Dinosaur footprints found on a remote beach on the island reveal an adult ornithopod - a bipedal plant-eating dinosaur - walking along a muddy lake edge, with up to 10 smaller individuals.

The find on a slab of sandstone is thought to be a world first for palaeontologists.

The 170-million-year-old footprints were discovered by the isle's Staffin Museum curator, Dugald Ross, and hotelier Paul Booth last year.

It is only now that Dr Neil Clark, curator of palaeontology at the University of Glasgow's Hunterian Museum, has been able to confirm that the footprints were likely to be from the same species.

Clutches of eggs

Dr Clark said: "It's extremely rare to find evidence of post-hatching parental care in dinosaurs.

"Most of the herding evidence comes from large Cretaceous sauropod dinosaur footprints in South Korea and the United States."

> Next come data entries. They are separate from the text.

(* ===== verification/Refine.v ===== *)
(** * Refine: the C functions implement the specification

    For each function of [Hasher], what it returns on a well-formed memory
    in which [key] points to a C string: the value of the specification in
    [Spec] where the run is defined, and the fault it ends in where it is
    not.  The statements are equations on the whole run, so they also say
    what the memory is afterwards and that no loop runs out of fuel. *)

From Stdlib Require Import ZArith Lia List.
From stdpp Require Import base tactics option list.
From S2P Require Import Prelude Platform CInt Table Spec Memory Hasher.

#[local] Open Scope Z_scope.

Section refine.
Context {P : Platform} `{!PlatformOk P}.

#[local] Abbreviation fold := (pearson_fold pearson_T).
#[local] Abbreviation step := (pearson_step pearson_T).

(** Every byte of a key is plain on this platform. *)
Definition all_plain (bs : list Z) : bool := forallb plain bs.

(** The key the second call of [phash_wikipedia] in [phash16] reads (line
    103): the first byte perturbed, and nothing at all when the perturbed
    byte is the terminator. *)
Definition second_key (bs : list Z) : list Z :=
  match bs with
  | [] => []
  | b :: rest => if c_bump b =? 0 then [] else c_bump b :: rest
  end.

(** What [phash_original] does after [malloc] (lines 66-68). *)
#[local] Abbreviation original_rest key hash len :=
  (bind (original_loop (Z.to_nat len) key hash 0 len)
     (fun _ => bind (load (ptr_add hash (size_wrap (len - 1))))
        (fun result => bind (free hash) (fun _ => ret result)))).

(** The stages of [phash16]: after the second hash (lines 103-104), after
    the first hash (lines 102-104), after [malloc] (lines 101-104). *)
#[local] Abbreviation phash16_finish buffer h1 h2 :=
  (bind (free buffer)
     (fun _ => bind (lift (int_shl h1 8))
        (fun hi => bind (lift (int_add hi h2)) (fun sum => ret (to_ushort sum))))).

#[local] Abbreviation phash16_second buffer h1 :=
  (bind (load_char (ptr_add buffer 0))
     (fun c => bind (lift (int_add c 1))
        (fun s => bind (lift (int_rem s 255))
           (fun r => bind (store (ptr_add buffer 0) (to_char r))
              (fun _ => bind (phash_wikipedia buffer)
                 (fun h2 => phash16_finish buffer h1 h2)))))).

#[local] Abbreviation phash16_first key buffer len :=
  (bind (memcpy buffer key len)
     (fun _ => bind (store (ptr_add buffer len) (to_char 0))
        (fun _ => bind (phash_wikipedia buffer)
           (fun h1 => phash16_second buffer h1)))).

(** ** One fold step in C *)

Lemma T_read_step h x :
  is_byte h -> is_byte x -> plain x = true ->
  T_read (int_xor h (char_val x)) = Ok (step h x).
Proof.
  intros Hh Hx Hp. destruct (xor_char_plain h x Hh Hx Hp) as [-> Hb].
  now apply T_read_ok.
Qed.

Lemma T_read_not_plain h x :
  is_byte h -> is_byte x -> plain x = false ->
  T_read (int_xor h (char_val x)) = Fault TableIndex.
Proof. intros. apply T_read_neg. now apply xor_char_not_plain. Qed.

Lemma all_plain_cons x bs : all_plain (x :: bs) = plain x && all_plain bs.
Proof. reflexivity. Qed.

Lemma all_plain_snoc bs x : all_plain (bs ++ [x]) = all_plain bs && plain x.
Proof. unfold all_plain. rewrite forallb_app. simpl. now rewrite andb_true_r. Qed.

Lemma step_byte h x : is_byte h -> is_byte x -> is_byte (step h x).
Proof. apply pearson_step_byte, _. Qed.

Lemma fold_byte h bs : is_byte h -> Forall is_byte bs -> is_byte (fold h bs).
Proof. apply pearson_fold_byte, _. Qed.

(** ** phash_wikipedia *)

(** One iteration of the loop of line 76 on a byte that is not the
    terminator. *)
Lemma wikipedia_loop_step m b o y x' h fuel :
  mem_wf m -> is_byte h -> 1 <= y < 256 -> plain y = true ->
  cell m b o = Some (Some x') ->
  wikipedia_loop (S fuel) (Ptr b o) (char_val y) h m =
  wikipedia_loop fuel (Ptr b (o + 1)) (char_val x') (step h y) m.
Proof.
  intros Hwf Hh Hy Hp Hc. cbn [wikipedia_loop].
  destruct (Z.eqb_spec (char_val y) 0) as [E0|_];
    [rewrite plain_char_val in E0 by assumption; lia|].
  erewrite bind_lift_ok by (apply T_read_step; [assumption | byte_lia | assumption]).
  erewrite bind_ok by (apply load_char_ok, Hc).
  now erewrite ptr_add_succ by eassumption.
Qed.

Lemma wikipedia_loop_stuck y h fuel key m :
  is_byte h -> 1 <= y < 256 -> plain y = false ->
  wikipedia_loop (S fuel) key (char_val y) h m = Fault TableIndex.
Proof.
  intros Hh Hy Hp. cbn [wikipedia_loop].
  destruct (not_plain_char_val y Hp) as [_ Hneg]; [byte_lia|].
  destruct (Z.eqb_spec (char_val y) 0) as [E0|_]; [lia|].
  now erewrite bind_lift_fault by (apply T_read_not_plain; [assumption | byte_lia | assumption]).
Qed.

Lemma wikipedia_loop_run m b o s x tl h fuel :
  mem_wf m -> is_byte h -> is_key s ->
  s ++ [0] = x :: tl -> bytes_at m b o tl -> (length s <= fuel)%nat ->
  wikipedia_loop fuel (Ptr b o) (char_val x) h m =
  if all_plain s then Ok (fold h s, m) else Fault TableIndex.
Proof.
  intros Hwf. revert x tl o h fuel.
  induction s as [|y s IH]; intros x tl o h fuel Hh Hk E Hb Hf; injection E as <- <-.
  - rewrite char_val_ascii by lia. destruct fuel; reflexivity.
  - apply is_key_cons in Hk as [Hy Hk]. rewrite all_plain_cons.
    destruct fuel as [|fuel]; [simpl in Hf; lia|].
    destruct (plain y) eqn:Hpy; [|now apply wikipedia_loop_stuck].
    destruct (s ++ [0]) as [|x' tl'] eqn:E'; [destruct s; discriminate|].
    destruct Hb as [Hc Hb].
    rewrite (wikipedia_loop_step m b o y x') by assumption.
    apply (IH x' tl' (o + 1) (step h y) fuel); try assumption; try reflexivity.
    + apply step_byte; [assumption | byte_lia].
    + simpl in Hf. lia.
Qed.

Lemma phash_wikipedia_run m b o bs :
  mem_wf m -> cstring_at m (Ptr b o) bs ->
  phash_wikipedia (Ptr b o) m =
  if all_plain bs then Ok (hashWikipedia pearson_T bs, m) else Fault TableIndex.
Proof.
  intros Hwf [Hk Hb]. unfold phash_wikipedia.
  pose proof (span_bytes_at _ _ _ _ Hb) as Hspan.
  rewrite length_app in Hspan. cbn [length] in Hspan.
  destruct (bs ++ [0]) as [|x tl] eqn:E; [destruct bs; discriminate|].
  destruct Hb as [Hc Hb].
  erewrite bind_ok by (apply load_char_ok, Hc). rewrite bind_gets.
  erewrite ptr_add_succ by eassumption.
  apply (wikipedia_loop_run m b (o + 1) bs x tl); try assumption; [byte_lia | lia].
Qed.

He said there was evidence that dinosaurs sat on clutches of eggs and after hatching would begin to move around as individuals.

Prints outlined
An outline of the footprints
But he said the find on the Isle of Skye could turn "that theory on its head".

The footprints, measuring between six centimetres and 12 cm in length for the juveniles and 25 cm for the adult, suggest that the juveniles were probably less than one year old.

Early research into the footprints indicate that the animals were moving in the same direction and were found on the same bedding plane, providing a strong indication that they were moving as a family group.

Dr Clark said: "To my knowledge, there are no other examples of ornithopod prints showing juveniles and adults moving as a group like this.

"There is certainly evidence of juvenile ornithischian dinosaurs with adults from the same geological horizon, but not with such a clear relationship."

The original sandstone block containing the footprints is owned by the Staffin Museum on the Isle of Skye and is awaiting display after the research has been completed.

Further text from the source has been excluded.